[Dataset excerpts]
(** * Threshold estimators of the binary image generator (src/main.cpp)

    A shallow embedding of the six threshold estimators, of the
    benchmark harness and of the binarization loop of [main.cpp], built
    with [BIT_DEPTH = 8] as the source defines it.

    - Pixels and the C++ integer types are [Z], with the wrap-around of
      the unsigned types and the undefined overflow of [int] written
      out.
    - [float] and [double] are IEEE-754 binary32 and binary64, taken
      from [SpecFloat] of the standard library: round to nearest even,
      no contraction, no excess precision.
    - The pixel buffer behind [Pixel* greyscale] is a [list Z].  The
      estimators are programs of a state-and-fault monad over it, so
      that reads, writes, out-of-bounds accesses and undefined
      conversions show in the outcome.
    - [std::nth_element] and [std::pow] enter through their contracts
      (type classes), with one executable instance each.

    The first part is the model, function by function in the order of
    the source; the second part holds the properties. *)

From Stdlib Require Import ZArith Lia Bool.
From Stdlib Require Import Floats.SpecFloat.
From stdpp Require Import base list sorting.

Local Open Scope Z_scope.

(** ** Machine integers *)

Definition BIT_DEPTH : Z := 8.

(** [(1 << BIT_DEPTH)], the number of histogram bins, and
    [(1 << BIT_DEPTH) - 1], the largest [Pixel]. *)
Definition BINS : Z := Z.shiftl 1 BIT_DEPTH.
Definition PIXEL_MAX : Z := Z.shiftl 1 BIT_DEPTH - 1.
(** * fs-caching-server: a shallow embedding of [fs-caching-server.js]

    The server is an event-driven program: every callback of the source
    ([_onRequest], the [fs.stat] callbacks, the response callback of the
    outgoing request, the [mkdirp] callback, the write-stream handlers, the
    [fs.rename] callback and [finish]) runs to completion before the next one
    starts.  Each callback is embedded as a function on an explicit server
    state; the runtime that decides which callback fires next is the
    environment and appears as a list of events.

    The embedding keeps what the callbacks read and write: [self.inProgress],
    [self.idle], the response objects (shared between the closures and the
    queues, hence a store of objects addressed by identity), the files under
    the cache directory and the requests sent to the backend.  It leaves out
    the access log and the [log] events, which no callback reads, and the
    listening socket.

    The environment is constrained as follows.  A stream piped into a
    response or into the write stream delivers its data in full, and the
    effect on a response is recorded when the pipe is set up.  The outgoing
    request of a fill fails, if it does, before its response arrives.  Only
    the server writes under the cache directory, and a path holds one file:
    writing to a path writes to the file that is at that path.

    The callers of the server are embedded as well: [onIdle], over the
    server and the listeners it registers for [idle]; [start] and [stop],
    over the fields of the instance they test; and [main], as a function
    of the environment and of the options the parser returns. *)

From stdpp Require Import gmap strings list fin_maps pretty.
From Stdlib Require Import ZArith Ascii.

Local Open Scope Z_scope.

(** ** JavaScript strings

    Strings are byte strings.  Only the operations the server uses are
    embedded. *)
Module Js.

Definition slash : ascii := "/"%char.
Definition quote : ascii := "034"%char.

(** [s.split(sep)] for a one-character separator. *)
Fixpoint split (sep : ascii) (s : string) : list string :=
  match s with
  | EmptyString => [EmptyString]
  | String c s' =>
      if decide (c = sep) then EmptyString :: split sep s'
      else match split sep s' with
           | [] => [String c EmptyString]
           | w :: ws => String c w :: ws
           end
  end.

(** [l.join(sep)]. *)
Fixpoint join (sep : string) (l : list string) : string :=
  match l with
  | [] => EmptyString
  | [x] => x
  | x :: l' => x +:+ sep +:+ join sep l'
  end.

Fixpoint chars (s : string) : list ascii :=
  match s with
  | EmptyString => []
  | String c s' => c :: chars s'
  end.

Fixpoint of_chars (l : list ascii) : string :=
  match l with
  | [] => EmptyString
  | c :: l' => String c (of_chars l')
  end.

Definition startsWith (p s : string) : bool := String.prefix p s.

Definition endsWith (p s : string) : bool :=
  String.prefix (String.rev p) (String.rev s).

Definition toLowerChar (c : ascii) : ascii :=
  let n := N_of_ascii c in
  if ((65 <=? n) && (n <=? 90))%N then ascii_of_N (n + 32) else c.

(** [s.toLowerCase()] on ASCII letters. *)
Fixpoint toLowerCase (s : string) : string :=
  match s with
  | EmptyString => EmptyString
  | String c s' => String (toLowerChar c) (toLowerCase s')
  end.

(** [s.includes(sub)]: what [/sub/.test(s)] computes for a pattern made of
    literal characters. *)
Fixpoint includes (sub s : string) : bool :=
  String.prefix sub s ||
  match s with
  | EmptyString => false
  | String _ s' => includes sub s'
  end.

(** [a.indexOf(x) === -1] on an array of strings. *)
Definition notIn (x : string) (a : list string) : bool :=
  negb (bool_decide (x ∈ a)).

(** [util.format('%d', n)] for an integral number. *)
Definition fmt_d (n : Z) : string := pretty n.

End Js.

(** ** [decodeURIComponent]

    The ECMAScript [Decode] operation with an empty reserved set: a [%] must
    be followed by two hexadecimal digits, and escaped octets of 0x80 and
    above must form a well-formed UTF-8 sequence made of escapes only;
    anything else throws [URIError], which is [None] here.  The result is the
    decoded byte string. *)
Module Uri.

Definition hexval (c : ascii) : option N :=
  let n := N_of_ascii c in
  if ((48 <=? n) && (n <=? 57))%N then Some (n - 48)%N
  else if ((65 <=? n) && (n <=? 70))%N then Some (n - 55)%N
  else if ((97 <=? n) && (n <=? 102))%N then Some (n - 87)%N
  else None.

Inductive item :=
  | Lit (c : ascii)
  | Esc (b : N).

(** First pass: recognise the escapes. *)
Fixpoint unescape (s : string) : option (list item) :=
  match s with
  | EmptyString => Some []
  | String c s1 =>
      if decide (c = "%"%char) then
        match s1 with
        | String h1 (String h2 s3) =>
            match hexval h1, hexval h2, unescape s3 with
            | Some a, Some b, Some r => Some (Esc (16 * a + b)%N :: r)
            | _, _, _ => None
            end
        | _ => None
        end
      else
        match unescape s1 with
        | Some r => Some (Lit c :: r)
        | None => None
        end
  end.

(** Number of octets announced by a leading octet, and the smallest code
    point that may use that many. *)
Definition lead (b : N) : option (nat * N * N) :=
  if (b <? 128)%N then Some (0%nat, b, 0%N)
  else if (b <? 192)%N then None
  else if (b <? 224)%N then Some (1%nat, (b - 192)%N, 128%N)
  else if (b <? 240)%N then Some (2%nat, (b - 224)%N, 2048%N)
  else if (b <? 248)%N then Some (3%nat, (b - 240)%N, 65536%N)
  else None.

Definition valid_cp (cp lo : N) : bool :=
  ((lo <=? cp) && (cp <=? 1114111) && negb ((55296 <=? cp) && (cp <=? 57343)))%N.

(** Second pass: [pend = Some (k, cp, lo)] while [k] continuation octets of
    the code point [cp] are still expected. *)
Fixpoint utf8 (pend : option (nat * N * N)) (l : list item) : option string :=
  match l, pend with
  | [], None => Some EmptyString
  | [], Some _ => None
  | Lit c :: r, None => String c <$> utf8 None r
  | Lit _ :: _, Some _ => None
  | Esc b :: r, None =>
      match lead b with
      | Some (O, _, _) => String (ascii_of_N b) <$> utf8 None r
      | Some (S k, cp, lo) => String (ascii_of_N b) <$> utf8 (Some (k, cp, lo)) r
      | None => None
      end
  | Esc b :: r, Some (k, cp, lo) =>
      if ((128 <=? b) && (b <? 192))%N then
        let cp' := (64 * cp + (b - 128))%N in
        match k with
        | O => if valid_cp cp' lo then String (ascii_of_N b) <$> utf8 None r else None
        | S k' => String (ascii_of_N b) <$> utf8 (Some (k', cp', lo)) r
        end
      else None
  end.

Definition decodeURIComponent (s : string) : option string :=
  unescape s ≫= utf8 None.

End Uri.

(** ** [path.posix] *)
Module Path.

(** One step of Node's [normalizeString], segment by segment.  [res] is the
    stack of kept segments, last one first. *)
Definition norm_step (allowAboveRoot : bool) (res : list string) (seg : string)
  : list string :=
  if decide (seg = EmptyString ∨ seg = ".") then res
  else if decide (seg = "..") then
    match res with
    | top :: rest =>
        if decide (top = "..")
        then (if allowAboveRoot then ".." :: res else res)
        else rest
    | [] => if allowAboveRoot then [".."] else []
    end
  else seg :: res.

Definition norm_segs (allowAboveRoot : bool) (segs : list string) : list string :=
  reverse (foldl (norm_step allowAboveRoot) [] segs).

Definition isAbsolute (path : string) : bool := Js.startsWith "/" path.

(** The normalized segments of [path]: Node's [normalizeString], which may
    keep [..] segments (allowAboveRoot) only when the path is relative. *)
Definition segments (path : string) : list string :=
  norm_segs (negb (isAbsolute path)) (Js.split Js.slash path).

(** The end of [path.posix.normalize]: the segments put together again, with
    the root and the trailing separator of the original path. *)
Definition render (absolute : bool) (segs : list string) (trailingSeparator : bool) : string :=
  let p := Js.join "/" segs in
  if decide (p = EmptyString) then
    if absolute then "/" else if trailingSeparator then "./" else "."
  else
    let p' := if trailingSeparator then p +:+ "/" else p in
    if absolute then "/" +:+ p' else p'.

§ Your assignment
Scan the entries above for the string "server", and copy every line where it turns up.

§ Result of this exercise
(** * fs-caching-server: a shallow embedding of [fs-caching-server.js]
    The server is an event-driven program: every callback of the source
    starts.  Each callback is embedded as a function on an explicit server
    the server writes under the cache directory, and a path holds one file:
    The callers of the server are embedded as well: [onIdle], over the
    server and the listeners it registers for [idle]; [start] and [stop],
    Strings are byte strings.  Only the operations the server uses are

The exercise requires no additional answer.